**WHAT YOU ARE ASKED TO DO:**
Determine how many lines in the listing below contain "done", then give only that number.

**SOURCE MATERIAL:**
§ §

Lemma sender_handle_lastApplied i next args reply bc x rf rf' :
  sender_handle i next args reply bc rf = Ok (x, rf') -> lastApplied rf' = lastApplied rf.
Proof.
  unfold sender_handle. destruct x as [bc' r]. destruct (aer_Success reply).
  - by intros (_ & ? & _)%sender_accepted_inv.
  - intros H. sec_inv. match goal with H : sender_rejected _ _ _ _ _ = Ok _ |- _ =>
      apply sender_rejected_inv in H as [(_ & _ & ->) | (_ & _ & ni & _ & _ & _ & ->)] end; [| done].
    unfold stepped_down. by raft_fields.
Qed.

Lemma vote_handle_lastApplied reply nv x rf rf' :
  vote_handle reply nv rf = Ok (x, rf') -> lastApplied rf' = lastApplied rf.
Proof.
  destruct x as [nv' b]. intros (_ & [(_ & _ & Hw) | (_ & _ & [(_ & _ & ->) | (_ & ->)])])%vote_handle_inv.
  - by destruct Hw.
  - unfold stepped_down. by raft_fields.
  - done.
Qed.

Lemma AppendEntries_lastApplied t1 t2 args reply rf rf' :
  0 <= ae_PrevLogIndex args -> AppendEntries t1 t2 args rf = Ok (reply, rf') ->
  lastApplied rf' = lastApplied rf.
Proof.
  intros Hp H. destruct (AppendEntries_total t1 t2 args rf Hp) as (r & rf1 & He & Hc).
  rewrite H in He. injection He as <- <-.
  destruct Hc as [(_ & _ & ->) | [(_ & _ & -> & _) | (_ & _ & _ & Ha)]]; [done | |].
  - apply adopted_same_core.
  - apply (aa_core _ _ _ Ha).
Qed.

Lemma RequestVote_lastApplied tm args reply rf rf' :
  0 < len (Log rf) -> RequestVote tm args rf = Ok (reply, rf') -> lastApplied rf' = lastApplied rf.
Proof.
  intros Hl H. destruct (RequestVote_total tm args rf Hl) as (r & rf1 & He & Hc).
  rewrite H in He. injection He as <- <-.
  destruct Hc as [(_ & _ & ->) | [(_ & _ & _ & ->) | (_ & _ & _ & ->)]]; [done | |].
  - apply adopted_same_core.
  - unfold voted. raft_fields. apply adopted_same_core.
Qed.

Lemma apply_inv_step n w w' : local_inv n w -> apply_inv w -> wstep w w' -> apply_inv w'.
Proof.
  intros Hl Hi Hs. destruct Hs.
  - done.
  - eapply apply_inv_quiet; [| exact Hi]. quiet_steps.
  - eapply apply_inv_quiet; [| exact Hi]. destruct H0 as [-> | ->]; quiet_steps.
  - destruct g; try (by eapply ap_read).
    all: eapply apply_inv_quiet; [| exact Hi]; eapply quiet_moved; [done | by intros [] |].
    all: intros g' ->; cbn in H0; naive_solver.
  - eapply apply_inv_quiet; [| exact Hi]. quiet_steps.
  - eapply apply_inv_quiet; [| exact Hi]. apply spawn_all_inv in H2.
    etransitivity; [| by eapply quiet_senders].
    quiet_steps.
  - assert (lastApplied rf' = lastApplied rf) by apply H1.
    eapply apply_inv_quiet; [| exact Hi]. quiet_steps.
  - apply sender_handle_lastApplied in H2. eapply apply_inv_quiet; [| exact Hi].
    destruct r; quiet_steps.
  - assert (lastApplied rf' = lastApplied rf) by apply H1.
    eapply apply_inv_quiet; [| exact Hi]. quiet_steps.
  - pose proof (spawned_old w p (GVoteCall e i args) tid _ (ap_names _ Hi) H).
    eapply apply_inv_quiet; [| exact Hi]. quiet_steps.
  - apply vote_handle_lastApplied in H2. eapply apply_inv_quiet; [| exact Hi].
    destruct won_; quiet_steps.
  - by eapply ap_apply.
  - by eapply ap_apply_send.
  - apply AppendEntries_lastApplied in H2; cycle 1.
    { pose proof (li_threads _ _ Hl _ _ _ H) as Hg.
      destruct H0 as [(b & next & -> & _) | [-> _]]; apply Hg. }
    eapply apply_inv_quiet; [| exact Hi].
    destruct H0 as [(b & next & -> & ->) | [-> ->]]; quiet_steps.
  - apply RequestVote_lastApplied in H2; [| by eapply wf_log_len, pw_log, li_peers].
    eapply apply_inv_quiet; [| exact Hi].
    destruct H0 as [(e & -> & ->) | [-> ->]]; quiet_steps.
  - destruct (crash_restarts _ _ _ _ _ _ _ _ _ Hl H H0 H1) as [Hsv Hr]. by apply ap_crash, (rs_applied _ _ _ _ Hr).
Qed.

Lemma apply_inv_initial n tm : apply_inv (initial n tm).
Proof.
  split.
  - intros t [q g] (? & -> & _)%initial_threads. cbn. lia.
  - intros t t' p g g' (_ & -> & _)%initial_threads (_ & -> & _)%initial_threads. done.
  - intros p. by split; [| constructor].
  - intros p rf t g [_ ->]%initial_peers (_ & _ & ->)%initial_threads. done.
  - intros p rf [? ->]%initial_peers. exists (Z.to_nat p), GApply. split; [| done].
    by apply initial_threads.
  - intros t p g (? & -> & ->)%initial_threads _. exists (fresh_peer n p tm).
    by apply initial_peers.
Qed.

Lemma reachable_apply_inv n w : reachable n w -> apply_inv w.
Proof.
  intros Hr. enough (local_inv n w /\ apply_inv w) by tauto.
  revert Hr. apply (reachable_ind_inv n (fun w => local_inv n w /\ apply_inv w)).
  - intros tm. split; [apply local_inv_initial | apply apply_inv_initial].
  - intros x y Hfit [Hl Hi] Hs. split; [by eapply local_inv_step | by eapply apply_inv_step].
Qed.

(** ** Properties *)

(** C10: in every reachable world, under every interleaving of critical
    sections, message losses, reorderings and crashes, the messages a server
    sent on applyCh since it was last started carry CommandValid and exactly
    the indices 1, 2, 3, ... in this order, without gap or repetition, and
    lastApplied is their number (or one more, while a message is being sent). *)
Theorem applyCh_in_order n w p rf :
  reachable n w -> peers w !! p = Some rf ->
  in_order (sent_by w p) /\ len (sent_by w p) <= lastApplied rf <= len (sent_by w p) + 1.
Proof.
  intros Hr Hp. apply reachable_apply_inv in Hr. split; [apply (ap_order _ Hr) |].
  destruct (ap_alive _ Hr _ _ Hp) as (t & g & Ht & Hg).
  pose proof (ap_ok _ Hr _ _ _ _ Hp Ht) as Hok. destruct g; try done; cbn in Hok; lia.
Qed.

Lemma applyCh_in_order_witness :
  exists w rf, reachable 3 w /\ peers w !! 0 = Some rf /\ len (sent_by w 0) = 1 /\
    in_order (sent_by w 0) /\ len (sent_by w 0) <= lastApplied rf <= len (sent_by w 0) + 1.
Proof.
  destruct (run start_race (initial 3 t0)) as [w|] eqn:E; [| by vm_compute in E].
  pose proof (run_reachable 3 t0 start_race w E) as Hr.
  destruct (peers w !! 0) as [rf|] eqn:Hp; [| vm_compute in E; injection E as <-; done].
  exists w, rf. split; [exact Hr |]. split; [done |].
  split; [vm_compute in E; injection E as <-; reflexivity |].
  apply (applyCh_in_order 3 w 0 rf Hr Hp).
Defined.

§ §

**RESPONSE BELOW:**
12